▶ _TASK TO COMPLETE_
Copy the listing below line for line, starting at its first line and ending with the line that has "file-system calls are" in it. Add nothing.
*** MATERIAL SHOWN ***
(** * minishell: the tokenizer and the operator engine of shell.c

    A shallow embedding of [tokens.c] and [shell.c].  Character buffers
    ([char buf[MAX_CHAR]]) are Rocq strings holding the bytes of the array,
    NUL bytes included; a NULL-terminated [char **] is the list of its
    entries before the NULL, and an array that was filled without a NULL is
    read with the cells that lie behind the written entries; process and
    file-system calls are the nodes of a tree of system calls. *)

From Stdlib Require Import Bool Arith ZArith Lia List Ascii String.
Import ListNotations.
Open Scope string_scope.

(** ** Characters and buffers *)

(** [tokens.h]: [#define MAX_CHAR 256]. *)
Definition MAX_CHAR : nat := 256.

Definition NUL : ascii := "000"%char.
Definition newline : ascii := "010"%char.
Definition dquote : ascii := "034"%char.
Definition space : ascii := " "%char.
Definition backslash : ascii := "\"%char.

(** [buf[i]].  A buffer shorter than the C array stands for the array whose
    remaining bytes are NUL. *)
Definition char_at (buf : string) (i : nat) : ascii :=
  match String.get i buf with
  | Some c => c
  | None => NUL
  end.

(** The C string held in a buffer: the bytes before the first NUL. *)
Fixpoint cstr (buf : string) : string :=
  match buf with
  | EmptyString => EmptyString
  | String c rest => if Ascii.eqb c NUL then EmptyString else String c (cstr rest)
  end.

(** [strlen(buf)]. *)
Definition strlen (buf : string) : nat := String.length (cstr buf).

(** [c] occurs in [s]. *)
Fixpoint contains (c : ascii) (s : string) : bool :=
  match s with
  | EmptyString => false
  | String d rest => Ascii.eqb d c || contains c rest
  end.

(** [strncat(result, &ch, 1)] for a byte [ch] that is not NUL. *)
Definition strncat1 (result : string) (ch : ascii) : string :=
  result ++ String ch EmptyString.

(** [s] between two double quotes, to write input lines down. *)
Definition quoted (s : string) : string :=
  String dquote (s ++ String dquote EmptyString).

(** ** tokens.c *)

Module Tokens.

(** What a call that may end the process gives back. *)
Inductive outcome (A : Type) : Type :=
| Normal (a : A)
| Exited (status : Z)
| OutOfFuel.
Arguments Normal {A} a.
Arguments Exited {A} status.
Arguments OutOfFuel {A}.

(** Modelled from the spec: [vect_t] of vect.h, which is not part of the
    sources; a growable sequence of strings, [vect_new] the empty one and
    [vect_add] appending a copy at the end. *)
Definition vect_t : Type := list string.
Definition vect_new : vect_t := [].
Definition vect_add (vector : vect_t) (s : string) : vect_t := (vector ++ [s])%list.

(** [special_char]: the C comparison chain yields 0 or 1. *)
Definition special_char (ch : ascii) : Z :=
  if (Ascii.eqb ch "<" || Ascii.eqb ch ">" || Ascii.eqb ch ";"
      || Ascii.eqb ch "(" || Ascii.eqb ch ")" || Ascii.eqb ch "|")%char
  then 1%Z else 0%Z.

(** [add_and_reset]: the vector and the token buffer after the call. *)
Definition add_and_reset (vector : vect_t) (ch : string) : vect_t * string :=
  if negb (Nat.eqb (String.length ch) 0)
  then (vect_add vector ch, EmptyString)
  else (vector, ch).

(** The [while] loop of [handle_quotes]; [vect] is not used by the C code.
    Gives the token buffer and the index at the end of the loop. *)
Fixpoint handle_quotes_loop (fuel : nat) (curr_string result : string) (i : nat)
  : outcome (string * nat) :=
  if negb (Ascii.eqb (char_at curr_string (i + 1)) NUL) then
    match fuel with
    | O => OutOfFuel
    | S fuel' =>
        if Ascii.eqb (char_at curr_string (i + 1)) NUL then Exited 1
        else if negb (Ascii.eqb (char_at curr_string (i + 1)) dquote) then
          handle_quotes_loop fuel' curr_string
            (strncat1 result (char_at curr_string (i + 1))) (i + 1)
        else Normal (result, i)
    end
  else Normal (result, i).

(** [handle_quotes]: returns the index after the loop plus two. *)
Definition handle_quotes (vect : vect_t) (curr_string result : string) (i : nat)
  : outcome (string * nat) :=
  match handle_quotes_loop (String.length curr_string) curr_string result i with
  | Normal (result', i') => Normal (result', i' + 2)
  | Exited st => Exited st
  | OutOfFuel => OutOfFuel
  end.
(** A positive integer below 2^53 is a binary64 number: its conversion is exact. *)
Lemma float64OfUint_exact p :
  Zpos p < 2 ^ 53 ->
  exists m e,
    float64OfUint (Zpos p) = S754_finite false m e
    /\ Zpos (digits2_pos m) = 53
    /\ e = Zpos (digits2_pos p) - 53
    /\ -52 <= e <= 0
    /\ Zpos m = Zpos p * 2 ^ (- e).
Proof.
  intros Hp. pose proof (digits2_bounds p) as [Hlo Hhi].
  set (d := Zpos (digits2_pos p)) in *.
  assert (Hd : 1 <= d <= 53).
  { split; [unfold d; lia |].
    destruct (Z.leb_spec d 53); [assumption |]. exfalso.
    assert (2 ^ 53 <= 2 ^ (d - 1)) by (apply Z.pow_le_mono_r; lia). lia. }
  unfold float64OfUint, binary_normalize, binary_round, shl_align.
  fold d. rewrite Z.add_0_r, fexp64 by lia. rewrite Z.sub_0_r.
  destruct (d - 53) as [| k | k] eqn:Hk; try lia.
  - rewrite binary_round_aux_53 by (try lia; fold d; lia).
    simpl round_nearest_even.
    rewrite finishing_53 by (try lia; fold d; lia).
    exists p, 0. repeat split; lia.
  - assert (Hm : Zpos (Pos.iter xO p k) = Zpos p * 2 ^ Zpos k) by apply iter_xO.
    assert (Hpow : 2 ^ 52 = 2 ^ (d - 1) * 2 ^ Zpos k).
    { rewrite <- Z.pow_add_r by lia. f_equal. lia. }
    assert (Hpow' : 2 ^ 53 = 2 ^ d * 2 ^ Zpos k).
    { rewrite <- Z.pow_add_r by lia. f_equal. lia. }
    assert (Hk0 : 0 < 2 ^ Zpos k) by (apply Z.pow_pos_nonneg; lia).
    assert (Hdm : Zpos (digits2_pos (Pos.iter xO p k)) = 53).
    { apply digits2_unique. change (53 - 1) with 52. rewrite Hm. nia. }
    rewrite binary_round_aux_53 by (try assumption; lia).
    simpl round_nearest_even.
    rewrite finishing_53 by (try assumption; lia).
    exists (Pos.iter xO p k), (Zneg k). repeat split; try lia.
    rewrite Hm. reflexivity.
Qed.

Lemma truncate_float64OfUint u :
  0 <= u < 2 ^ 53 -> truncate (float64OfUint u) = Some u.
Proof.
  intros Hu. destruct u as [| p |]; try lia; [reflexivity |].
  destruct (float64OfUint_exact p) as (m & e & -> & _ & _ & He & Hm); [lia |].
  simpl. f_equal.
  rewrite <- (Z.opp_involutive e), Z.shiftl_opp_r, Z.shiftr_div_pow2 by lia.
  rewrite Hm. apply Z.div_mul. apply Z.pow_nonzero; lia.
Qed.

Lemma ceilValue_unique M E n :
  E <= 0 -> (n - 1) * 2 ^ (- E) < M <= n * 2 ^ (- E) -> ceilValue M E = n.
Proof.
  intros HE HM. unfold ceilValue.
  destruct (Z.leb_spec 0 E) as [H0 | H0].
  - assert (E = 0) as -> by lia. simpl in *. lia.
  - set (U := 2 ^ (- E)) in *.
    assert (HU : 0 < U) by (apply Z.pow_pos_nonneg; lia).
    assert (Hq : - M / U = - n).
    { symmetry. apply (Z.div_unique_pos _ _ _ (n * U - M)); lia. }
    rewrite Hq. lia.
Qed.
(** A run of literal characters followed by [r]. *)
Fixpoint lits (s : str) (r : regex) : regex :=
  match s with
  | [] => r
  | c :: t => Seq (Lit c) (lits t r)
  end.

Arguments u s%_string.

(* ================================================================== *)
(** * Capabilities outside the repository

    [str.isalnum] beyond ASCII is a table of the Unicode database, and word
    segmentation is [jieba.lcut]; both are taken as interfaces. *)

Class Unicode := { uni_isalnum : char -> bool }.

Class Segmenter := { lcut : str -> list str }.

(** * Text Normalizer: [preprocess_text] *)

Section Normalizer.
Context {UD : Unicode}.

(** [\w] on a [str] pattern: alphanumeric or underscore. *)
Definition is_word (c : char) : bool :=
  if (c <? 128)%N
  then in_range 48 57 c || in_range 65 90 c || in_range 97 122 c
       || (c =? 95)%N
  else uni_isalnum c.

Definition non_space (c : char) : bool := negb (is_space c).

(** The class [[\w一-鿿\s\.\,\!\?，。！？]]. *)
Definition kept (c : char) : bool :=
  is_word c || in_range 19968 40959 c || is_space c
  || existsb (N.eqb c) (u ".,!?，。！？").

(** [https?://\S+] *)
Definition url_re : regex :=
  lits (u "http") (Seq (Opt (Lit 115%N)) (lits (u "://") (PlusCls non_space))).

(** [\S+@\S+] *)
Definition email_re : regex :=
  Seq (PlusCls non_space) (Seq (Lit 64%N) (PlusCls non_space)).

(** [[^\w一-鿿\s\.\,\!\?，。！？]] *)
Definition special_re : regex := Cls (fun c => negb (kept c)).

(** [\s+] *)
Definition spaces_re : regex := PlusCls is_space.

Definition preprocess_text (text : str) : str :=
  let text := re_sub url_re [] text in
  let text := re_sub email_re [] text in
  let text := re_sub special_re [] text in
  let text := re_sub spaces_re (u " ") text in
  strip text.

End Normalizer.

(** * Tokenizer Adapter: [extract_words] *)

Definition extract_words {SG : Segmenter} (text : str) : list str :=
  let words := lcut text in
  map strip (filter (fun word => negb (str_eqb (strip word) [])) words).

(* ================================================================== *)
(** * Dictionaries, exceptions, files *)

Definition dict (V : Type) := list (str * V).

Fixpoint dict_get {V} (k : str) (d : dict V) : option V :=
  match d with
  | [] => None
  | (k', v) :: t => if str_eqb k k' then Some v else dict_get k t
  end.

(** [d[k] = v]: an existing key keeps its place, a new one goes last. *)
Fixpoint dict_set {V} (k : str) (v : V) (d : dict V) : dict V :=
  match d with
  | [] => [(k, v)]
  | (k', v') :: t =>
      if str_eqb k k' then (k', v) :: t else (k', v') :: dict_set k v t
  end.

Definition keys {V} (d : dict V) : list str := map fst d.

(** [k in s] for a set of strings. *)
Definition mem (k : str) (s : list str) : bool := existsb (str_eqb k) s.
Lemma fold_result_total {E A B} (f : B -> A -> result E B) l acc :
  (forall b a, a ∈ l -> exists b', f b a = Ok b') -> exists b', fold_result f l acc = Ok b'.
Proof.
  revert acc. induction l as [|a l IH]; intros acc H; simpl; [eauto|].
  destruct (H acc a) as [b' ->]; [apply elem_of_cons; by left|]. apply IH. intros b x Hx. apply H. apply elem_of_cons. by right.
Qed.

(** ** Association lists *)

Fixpoint assoc {A} (k : Z) (l : list (Z * A)) : option A :=
  match l with
  | [] => None
  | (j, v) :: l' => if k =? j then Some v else assoc k l'
  end.

Lemma assoc_None {A} k (l : list (Z * A)) : k ∉ map fst l -> assoc k l = None.
Proof.
  induction l as [|[j v] l IH]; cbn [assoc map fst]; [done|]. intros [Hne Hk]%not_elem_of_cons.
  apply Z.eqb_neq in Hne. rewrite Hne. auto.
Qed.

Lemma assoc_elem {A} k (l : list (Z * A)) v : NoDup (map fst l) -> (k, v) ∈ l -> assoc k l = Some v.
Proof.
  induction l as [|[j w] l IH]; cbn [assoc map fst]; [by intros _ ?%not_elem_of_nil|].
  intros [Hj Hnd]%NoDup_cons [[= -> ->]|Hl]%elem_of_cons; [by rewrite Z.eqb_refl|].
  destruct (Z.eqb_spec k j) as [->|]; [|auto]. destruct Hj. apply list_elem_of_In, in_map_iff.
  exists (j, v). split; [done|by apply list_elem_of_In].
Qed.

Lemma fold_left_ext_list {A B} (f g : A -> B -> A) l a :
  (forall a b, f a b = g a b) -> fold_left f l a = fold_left g l a.
Proof. intros H. revert a. induction l as [|b l IH]; intros a; cbn [fold_left]; [done|]. by rewrite H, IH. Qed.

(** [[...new Set(l)]]: the first of equal elements stays. *)
Definition js_uniq {A} `{EqDecision A} (l : list A) : list A :=
  fold_left (fun acc x => if decide (x ∈ acc) then acc else acc ++ [x]) l [].

Section Uniq.
Context {A : Type} `{EqDecision A}.

Let step (acc : list A) (x : A) : list A := if decide (x ∈ acc) then acc else acc ++ [x].

Lemma uniq_fold l acc :
  NoDup acc -> NoDup (fold_left step l acc) /\ (forall x, x ∈ fold_left step l acc <-> x ∈ acc \/ x ∈ l) /\
  (exists rest, fold_left step l acc = acc ++ rest).
Proof.
  revert acc. induction l as [|y l IH]; intros acc Ha; cbn [fold_left].
  - split; [done|]. split; [intros x; rewrite elem_of_nil; tauto|]. exists []. by rewrite app_nil_r.
  - unfold step at 2 4 6. destruct (decide (y ∈ acc)) as [Hy|Hy].
    + destruct (IH acc Ha) as (Hn & Hx & Hr). split; [done|]. split; [|done]. intros x. rewrite Hx, elem_of_cons. naive_solver.
    + destruct (IH (acc ++ [y])) as (Hn & Hx & rest & Hr).
      { apply NoDup_app. split; [done|]. split; [|apply NoDup_singleton]. by intros x Hxa ->%list_elem_of_singleton. }
      split; [done|]. split; [|exists (y :: rest); by rewrite Hr, <- app_assoc]. intros x. rewrite Hx, elem_of_app, list_elem_of_singleton, elem_of_cons. tauto.
Qed.

Lemma js_uniq_NoDup (l : list A) : NoDup (js_uniq l).
Proof. apply (uniq_fold l []). constructor. Qed.
Lemma trim_idem s : trim (trim s) = trim s.
Proof.
  unfold trim. enough (drop_while is_space (drop_while_end is_space (drop_while is_space s)) =
    drop_while_end is_space (drop_while is_space s)) as -> by apply drop_while_end_idem.
  induction s as [|c s IH]; [done|]. cbn. destruct (is_space c) eqn:Hc; [done|]. cbn [drop_while_end].
  destruct (drop_while_end is_space s) as [|d t]; rewrite ?Hc; cbn [drop_while]; by rewrite Hc.
Qed.

(** ** Lemmas: [split] and [join] *)

Lemma split_char_nonempty c s : split_char c s <> [].
Proof. induction s; simpl; [done|]. destruct (split_char c s); [done|]. by case_match. Qed.

Lemma split_char_none c s : has_char c s = false -> split_char c s = [s].
Proof.
  unfold has_char. induction s as [|a s IH]; simpl; [done|].
  intros [Ha Hs]%orb_false_iff. rewrite IH by done. by rewrite Ha.
Qed.

Lemma split_char_app c w s :
  has_char c w = false -> split_char c (w +:+ String c s) = w :: split_char c s.
Proof.
  unfold has_char. induction w as [|a w IH]; simpl.
  - destruct (split_char c s) eqn:E; [by destruct (split_char_nonempty c s)|].
    by rewrite Ascii.eqb_refl.
  - intros [Ha Hw]%orb_false_iff. rewrite IH by done. by rewrite Ha.
Qed.

Lemma split_char_join c l :
  l <> [] -> Forall (fun w => has_char c w = false) l -> split_char c (join (String c "") l) = l.
Proof.
  intros Hne Hl. induction Hl as [|w l Hw Hl IH]; [done|].
  destruct l as [|v l]; simpl.
  - by apply split_char_none.
  - rewrite split_char_app by done. f_equal. by apply IH.
Qed.

Lemma split_pieces_clean c s : Forall (fun w => has_char c w = false) (split_char c s).
Proof.
  induction s as [|a s IH]; simpl; [by repeat constructor|].
  destruct (split_char c s) as [|w ws]; [by repeat constructor|]. destruct (Ascii.eqb_spec c a) as [->|Hne].
  - by constructor.
  - inversion IH. constructor; [|done]. unfold has_char in *. simpl. apply Ascii.eqb_neq in Hne. by rewrite Hne.
Qed.

Lemma join_split_char c s : join (String c "") (split_char c s) = s.
Proof.
  induction s as [|a s IH]; simpl; [done|].
  destruct (split_char c s) as [|w ws] eqn:E; [by destruct (split_char_nonempty c s)|].
  destruct (Ascii.eqb_spec c a) as [->|]; simpl in *.
  - by rewrite <- IH.
  - destruct ws; simpl in *; by rewrite <- IH.
Qed.

Lemma all_chars_join p sep l :
  all_chars p sep = true -> Forall (fun w => all_chars p w = true) l -> all_chars p (join sep l) = true.
Proof.
  intros Hsep Hl. induction Hl as [|w l Hw Hl IH]; [done|].
  destruct l; [done|]. simpl join. rewrite !all_chars_app, Hw, Hsep. simpl. exact IH.
Qed.

(** ** Lemmas: the ["::"] of an IPv6 literal *)

Definition ends_with_char (c : ascii) (s : string) : bool :=
  match last_index_of (String c "") s with
  | Some i => (S i =? String.length s)%nat
  | None => false
  end.

Definition starts_with_char (c : ascii) (s : string) : bool := starts_with (String c "") s.

(** [joined c s]: words without [c], none empty, separated by single [c]'s. *)
Inductive joined (c : ascii) : string -> Prop :=
| joined_word w : w <> "" -> has_char c w = false -> joined c w
| joined_more w s : w <> "" -> has_char c w = false -> joined c s -> joined c (w +:+ String c s).

Lemma joined_join c l :
  l <> [] -> Forall (fun w => w <> "" /\ has_char c w = false) l -> joined c (join (String c "") l).
Proof.
  intros Hne Hl. induction Hl as [|w l [Hw Hc] Hl IH]; [done|].
  destruct l as [|v l]; simpl; [by constructor|]. constructor; [done..|]. by apply IH.
Qed.

Lemma joined_head c s : joined c s -> exists a s', s = String a s' /\ a <> c.
Proof.
  assert (forall w, w <> "" -> has_char c w = false -> exists a s', w = String a s' /\ a <> c) as Hw.
  { intros [|a w] Hw Hc; [done|]. exists a, w. split; [done|].
    unfold has_char in Hc. simpl in Hc. apply orb_false_iff in Hc as [?%Ascii.eqb_neq _]. congruence. }
  destruct 1 as [w ??|w s ???]; [by apply Hw|].
  destruct (Hw w) as (a & w' & -> & Ha); [done..|]. eexists _, _. by split.
Qed.

Lemma index_of_skip (c : ascii) w s :
  has_char c w = false ->
  index_of (String c (String c "")) (w +:+ s) = Nat.add (String.length w) <$> index_of (String c (String c "")) s.
Proof.
  unfold has_char. induction w as [|a w IH]; simpl.
  - by destruct (index_of _ s).
  - intros [Ha Hw]%orb_false_iff. rewrite Ha. simpl. rewrite IH by done.
    by destruct (index_of _ s).
Qed.

Lemma last_index_of_skip p w s i :
  last_index_of p s = Some i -> last_index_of p (w +:+ s) = Some (String.length w + i)%nat.
Proof. intros Hi. induction w; simpl; [done|]. by rewrite IHw. Qed.

Lemma last_index_of_None p s : p <> "" -> last_index_of p s = None <-> index_of p s = None.
Proof.
  intros Hp. destruct p as [|b p]; [done|]. clear Hp. induction s as [|a s IH]; simpl; [done|].
  destruct (last_index_of _ s), (index_of _ s), (_ && _); simpl; split; intros; try done;
    try (exfalso; destruct IH as [IH1 IH2]; naive_solver).
Qed.

Lemma joined_no_double c s : joined c s -> index_of (String c (String c "")) s = None.
Proof.
  induction 1 as [w Hw Hc|w s Hw Hc Hs IH].
  - rewrite <- (app_nil_r_str w), index_of_skip by done. done.
  - rewrite index_of_skip by done. simpl.
    destruct (joined_head c s Hs) as (a & s' & -> & Ha). rewrite Ascii.eqb_refl.
    rewrite (proj2 (Ascii.eqb_neq c a)) by done. simpl andb. cbv iota.
    by rewrite IH.
Qed.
*** End of MATERIAL SHOWN ***
▶ _EXERCISE SOLUTION_
(** * minishell: the tokenizer and the operator engine of shell.c

    A shallow embedding of [tokens.c] and [shell.c].  Character buffers
    ([char buf[MAX_CHAR]]) are Rocq strings holding the bytes of the array,
    NUL bytes included; a NULL-terminated [char **] is the list of its
    entries before the NULL, and an array that was filled without a NULL is
    read with the cells that lie behind the written entries; process and
    file-system calls are the nodes of a tree of system calls. *)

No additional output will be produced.